*TASK ITEM*:
Transcribe exactly the line that contains "initial_anchor s now w = (r, w') →" and every line below it in the listing, through the last, and no other lines.

=== Section Start ===

(** The lookback of a schedule does not cut the replay from the watermark [wm]. *)
Definition within_lookback (b : Backfill) (now wm : DateTime) : Prop :=
  ∀ floor, lookback_floor now (lookback b) = Some floor → (instant floor <= instant wm)%Z.

Lemma anchor_at_watermark s b now w r w' v wm :
  backfill s = Some b → leaves (watermark_key (sched_name s)) w →
  user_at (watermark_key (sched_name s)) w = Some v → parse_watermark v = Some wm → within_lookback b now wm →
  initial_anchor s now w = (r, w') →
  leaves (watermark_key (sched_name s)) w' ∧ user_at (watermark_key (sched_name s)) w' = Some v ∧
  match r with Ok anchor => anchor = wm | Err _ => True end.
Proof.
  intros Hb Hl Hv Hp Hw. unfold initial_anchor. rewrite Hb. unfold mbind, IO_bind.
  destruct (cron_view _ w) as [[raw|e] w1] eqn:E; apply cron_view_at in E as [Hps E];
    destruct (passes_leaves _ _ _ Hps Hl) as [Hk Hl']; intros [= <- <-]; (split; [done|]; split; [by rewrite Hk|]);
    [|done].
  rewrite E, Hk, Hv, Hp. destruct (lookback_floor now (lookback b)) as [floor|] eqn:Ef; [|done].
  apply Hw in Ef. case_match eqn:Hc; [|done]. apply Z.ltb_lt in Hc. lia.
Qed.

Lemma retry_at_same now w r w' : retry_at now w = (r, w') → w' = w.
Proof using Type. unfold retry_at. destruct (checked_add_signed _ _); by intros [= _ <-]. Qed.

=== Section End ===

*EXPECTED OUTPUT*:
  initial_anchor s now w = (r, w') →
  leaves (watermark_key (sched_name s)) w' ∧ user_at (watermark_key (sched_name s)) w' = Some v ∧
  match r with Ok anchor => anchor = wm | Err _ => True end.
Proof.
  intros Hb Hl Hv Hp Hw. unfold initial_anchor. rewrite Hb. unfold mbind, IO_bind.
  destruct (cron_view _ w) as [[raw|e] w1] eqn:E; apply cron_view_at in E as [Hps E];
    destruct (passes_leaves _ _ _ Hps Hl) as [Hk Hl']; intros [= <- <-]; (split; [done|]; split; [by rewrite Hk|]);
    [|done].
  rewrite E, Hk, Hv, Hp. destruct (lookback_floor now (lookback b)) as [floor|] eqn:Ef; [|done].
  apply Hw in Ef. case_match eqn:Hc; [|done]. apply Z.ltb_lt in Hc. lia.
Qed.

Lemma retry_at_same now w r w' : retry_at now w = (r, w') → w' = w.
Proof using Type. unfold retry_at. destruct (checked_add_signed _ _); by intros [= _ <-]. Qed.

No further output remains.